Definition sigsuspend_4_1 : sprog := SProg
  [("main",
    [set_ "pid" fork;
     If ("pid" == 0)%pt
       ["tempmask" ::= 0; "tempmask" ::= add_sig "tempmask" SIGUSR2; Um (sigaction SIGUSR1 "handler" 0 0);
        "originalmask" ::= 0; "originalmask" ::= add_sig "originalmask" SIGUSR1;
        ignore (sigprocmask SIG_SETMASK "originalmask" []); ignore (sigsuspend "tempmask");
        ignore (sigmask_get (LVar "currentmask")); "is_changed.set" ::= "currentmask";
        "is_changed.sig" ::= SIGUSR1; ignore (call_fn "is_changed"); ret_if (Loc "result" != 0)%pt 1;
        Return 0]
       [ignore (sleep 1); ignore (kill "pid" SIGUSR1); Um (wait [LVar "s"]);
        ret_if (negb_ (WIFEXITED "s")) PTS_FAIL; "exit_status" ::= WEXITSTATUS "s";
        ret_if ("exit_status" == 1)%pt PTS_FAIL; Return PTS_PASS]]);
   ("handler", []);
   ("is_changed",
    [ret_if (is_member "is_changed.set" "is_changed.sig" != 1)%pt 1; "i" ::= 0;
     While ("i" < 26)%pt
       [If (at_ sigsuspend_4_1_siglist "i" != "is_changed.sig")%pt
          [ret_if (is_member "is_changed.set" (at_ sigsuspend_4_1_siglist "i") != 0)%pt 1]
          [];
        "i" ::= "i" + 1];
     Return 0])].

Definition sigsuspend_6_1 : sprog := SProg
  [("main",
    [set_ "pid" fork;
     If ("pid" == 0)%pt
       ["tempmask" ::= 0; reject (sigaction SIGUSR1 "handler" 0 0) (-1) (Returns 3);
        expect (sigsuspend "tempmask") (-1) (Returns 1); ignore (sleep 1); Return 2]
       [ignore (sleep 1); ignore (kill "pid" SIGUSR1); Um (wait [LVar "s"]);
        "exit_status" ::= WEXITSTATUS "s"; ret_if ("exit_status" == 1)%pt PTS_FAIL;
        ret_if ("exit_status" == 2)%pt PTS_PASS; ret_if ("exit_status" == 3)%pt PTS_UNRESOLVED;
        Return PTS_UNRESOLVED]]);
   ("handler", [])].

(** ** sigpause *)

Definition sigpause_1_1 : sprog := SProg
  [("main",
    ["handler_called" ::= 0; U (pthread_create (LVar "new_th") "a_thread_func" []); ignore (sleep 1);
     U (pthread_kill "new_th" SIGABRT); ignore (sleep 1); ret_if ("handler_called" != 1)%pt PTS_FAIL;
     Return PTS_PASS]);
   ("handler", ["handler_called" ::= 1; Return 0]);
   ("a_thread_func",
    [ignore (sigaction SIGABRT "handler" 0 0); ignore (sighold SIGABRT); ignore (sigpause SIGABRT); Return 0])].

Definition sigpause_1_2 : sprog := SProg
  [("main",
    ["returned" ::= 0; U (pthread_create (LVar "new_th") "a_thread_func" []); "i" ::= 0;
     While ("i" < 10)%pt [ignore (sleep 1); ret_if ("returned" == 1)%pt PTS_FAIL; "i" ::= "i" + 1];
     U (pthread_kill "new_th" SIGABRT); ignore (sleep 1); ret_if ("returned" != 1)%pt PTS_FAIL;
     Return PTS_PASS]);
   ("handler", [Return 0]);
   ("a_thread_func",
    [ignore (sigaction SIGABRT "handler" 0 0); ignore (sigpause SIGABRT); "returned" ::= 1; Return 0])].

Definition sigpause_2_1 : sprog := SProg
  [("main",
    ["handler_called" ::= 0; "return_value" ::= 2; "sem" ::= 0;
     U (pthread_create (LVar "new_th") "a_thread_func" []); ignore (sleep 1);
     U (pthread_kill "new_th" SIGABRT); "sem" ::= 1; While ("sem" == 1)%pt [ignore (sleep 1)];
     ret_if ("handler_called" != 1)%pt PTS_UNRESOLVED;
     If ("return_value" != 0)%pt
       [ret_if ("return_value" == 1)%pt PTS_FAIL; ret_if ("return_value" == 2)%pt PTS_UNRESOLVED;
        Return PTS_UNRESOLVED]
       [];
     Return PTS_PASS]);
   ("handler", ["handler_called" ::= 1; Return 0]);
   ("a_thread_func",
    [ignore (sigaction SIGABRT "handler" 0 0); ignore (sighold SIGABRT); set_ (LLoc "rc") (sigpause SIGABRT);
     If ((Loc "rc" != -1) || (errno_ != (err_num EINTR)))%pt ["return_value" ::= 2; Return 0] [];
     ignore (sleep 1); ignore (raise SIGABRT); ignore (sigpending (LLoc "pendingset"));
     If (is_member (Loc "pendingset") SIGABRT == 1)%pt ["return_value" ::= 0] []; "sem" ::= 0; Return 0])].

Definition sigpause_4_1 : sprog := SProg
  [("main",
    ["return_value" ::= 0; set_ "return_value" (sigpause (-1));
     If ("return_value" == -1)%pt
       [If (errno_ == (err_num EINVAL))%pt ["result" ::= 0] ["result" ::= 1]]
       ["result" ::= 1];
     ret_if ("result" == 2)%pt PTS_UNRESOLVED; ret_if ("result" == 1)%pt PTS_FAIL; Return PTS_PASS])].

(** ** pthread_kill *)

Definition pthread_kill_1_1 : sprog := SProg
  [("main",
    ["handler_called" ::= 0; "sem1" ::= 0; U (pthread_create (LVar "new_th") "a_thread_func" []);
     While ("sem1" == 0)%pt [ignore (sleep 1)]; F (pthread_kill "new_th" SIGABRT); "sem1" ::= 0;
     While ("handler_called" == 0)%pt [ignore (sleep 1)]; ret_if ("handler_called" == -1)%pt PTS_FAIL;
     ret_if ("handler_called" == 0)%pt PTS_FAIL; Return PTS_PASS]);
   ("handler", ["handler_called" ::= 1; Return 0]);
   ("a_thread_func",
    [ignore (sigaction SIGABRT "handler" 0 0); "sem1" ::= 1; While ("sem1" == 1)%pt [ignore (sleep 1)];
     ignore (sleep 5); "handler_called" ::= -1; Thread_exit 0])].

Definition pthread_kill_2_1 : sprog := SProg
  [("main",
    [set_ "main_thread" pthread_self; F (pthread_kill "main_thread" 0); Return PTS_PASS])].

Definition pthread_kill_3_1 : sprog := SProg
  [("main",
    [set_ "main_thread" pthread_self; U (pthread_kill "main_thread" 0); Return PTS_PASS])].

Definition pthread_kill_7_1 : sprog := SProg
  [("main",
    [set_ "main_thread" pthread_self;
     expect (pthread_kill "main_thread" (-1)) (err_num EINVAL) (Returns PTS_FAIL); Return PTS_PASS])].

(** ** pthread_sigmask *)

Definition pthread_sigmask_4_1 : sprog := SProg
  [("main",
    ["handler_called" ::= 0; U (pthread_create (LVar "new_thread") "a_thread_func" []);
     U (pthread_join "new_thread" [LVar "thread_return_value"]);
     If ("thread_return_value" != 0)%pt
       [ret_if ("thread_return_value" == 1)%pt PTS_UNRESOLVED;
        If ("thread_return_value" == -1)%pt [Return PTS_FAIL] [Return PTS_UNRESOLVED]]
       [];
     Return PTS_PASS]);
   ("handler", ["handler_called" ::= 1]);
   ("a_thread_func",
    [LLoc "blocked_set1" ::= 0; LLoc "blocked_set2" ::= 0;
     LLoc "blocked_set1" ::= add_sig (Loc "blocked_set1") SIGABRT;
     LLoc "blocked_set2" ::= add_sig (Loc "blocked_set2") SIGALRM;
     set_ (LLoc "rc") (sigaction SIGABRT "handler" 0 0); If (Loc "rc" == -1)%pt [Thread_exit 1] [];
     set_ (LLoc "rc") (sigaction SIGALRM "handler" 0 0); If (Loc "rc" == -1)%pt [Thread_exit 1] [];
     set_ (LLoc "rc") (pthread_sigmask SIG_SETMASK (Loc "blocked_set1") []);
     If (Loc "rc" == -1)%pt [Thread_exit 1] [];
     set_ (LLoc "rc") (pthread_sigmask SIG_BLOCK (Loc "blocked_set2") []);
     If (Loc "rc" == -1)%pt [Thread_exit 1] []; set_ (LLoc "rc") (raise SIGABRT);
     set_ (LLoc "rc2") (raise SIGALRM); If (eor (Loc "rc" == -1)%pt (Loc "rc2" == -1)%pt) [Thread_exit 1] [];
     If "handler_called" [Thread_exit (-1)] []; set_ (LLoc "rc") (sigpending (LLoc "pending_set"));
     If (Loc "rc" == -1)%pt [Thread_exit 1] [];
     If (eor (is_member (Loc "pending_set") SIGABRT != 1)%pt (is_member (Loc "pending_set") SIGALRM != 1)%pt)
       [Thread_exit (-1)]
       [];
     Thread_exit 0])].

Definition pthread_sigmask_5_1 : sprog := SProg
  [("main",
    ["handler_called" ::= 0; U (pthread_create (LVar "new_thread") "a_thread_func" []);
     U (pthread_join "new_thread" [LVar "thread_return_value"]);
     If ("thread_return_value" != 0)%pt
       [ret_if ("thread_return_value" == 1)%pt PTS_UNRESOLVED;
        If ("thread_return_value" == -1)%pt [Return PTS_FAIL] [Return PTS_UNRESOLVED]]
       [];
     Return PTS_PASS]);
   ("handler", ["handler_called" ::= 1]);
   ("a_thread_func",
    [LLoc "blocked_set" ::= 0; LLoc "blocked_set" ::= add_sig (Loc "blocked_set") SIGABRT;
     set_ (LLoc "rc") (sigaction SIGABRT "handler" 0 0); If (Loc "rc" == -1)%pt [Thread_exit 1] [];
     set_ (LLoc "rc") (pthread_sigmask SIG_SETMASK (Loc "blocked_set") []);
     If (Loc "rc" == -1)%pt [Thread_exit 1] []; set_ (LLoc "rc") (raise SIGABRT);
     If (Loc "rc" == -1)%pt [Thread_exit 1] []; If "handler_called" [Thread_exit (-1)] [];
     set_ (LLoc "rc") (sigpending (LLoc "pending_set")); If (Loc "rc" == -1)%pt [Thread_exit 1] [];
     If (is_member (Loc "pending_set") SIGABRT == -1)%pt [Thread_exit (-1)] [];
     If (is_member (Loc "pending_set") SIGABRT != 1)%pt [Thread_exit 1] []; LLoc "blocked_set" ::= 0;
     LLoc "blocked_set" ::= add_sig (Loc "blocked_set") SIGUSR1;
     set_ (LLoc "rc") (pthread_sigmask SIG_SETMASK (Loc "blocked_set") []);
     If (Loc "rc" == -1)%pt [Thread_exit 1] []; ignore sched_yield;
     If (negb_ "handler_called") [Thread_exit (-1)] []; Thread_exit 0])].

▸ WHAT THE EXERCISE ASKS: Look above for the line containing "Return 0] [];" and the line containing "ignore (sleep 1); ignore (raise". Transcribe both, with the lines between them, exactly.

▸ EXPECTED ANSWER:
     If ((Loc "rc" != -1) || (errno_ != (err_num EINTR)))%pt ["return_value" ::= 2; Return 0] [];
     ignore (sleep 1); ignore (raise SIGABRT); ignore (sigpending (LLoc "pendingset"));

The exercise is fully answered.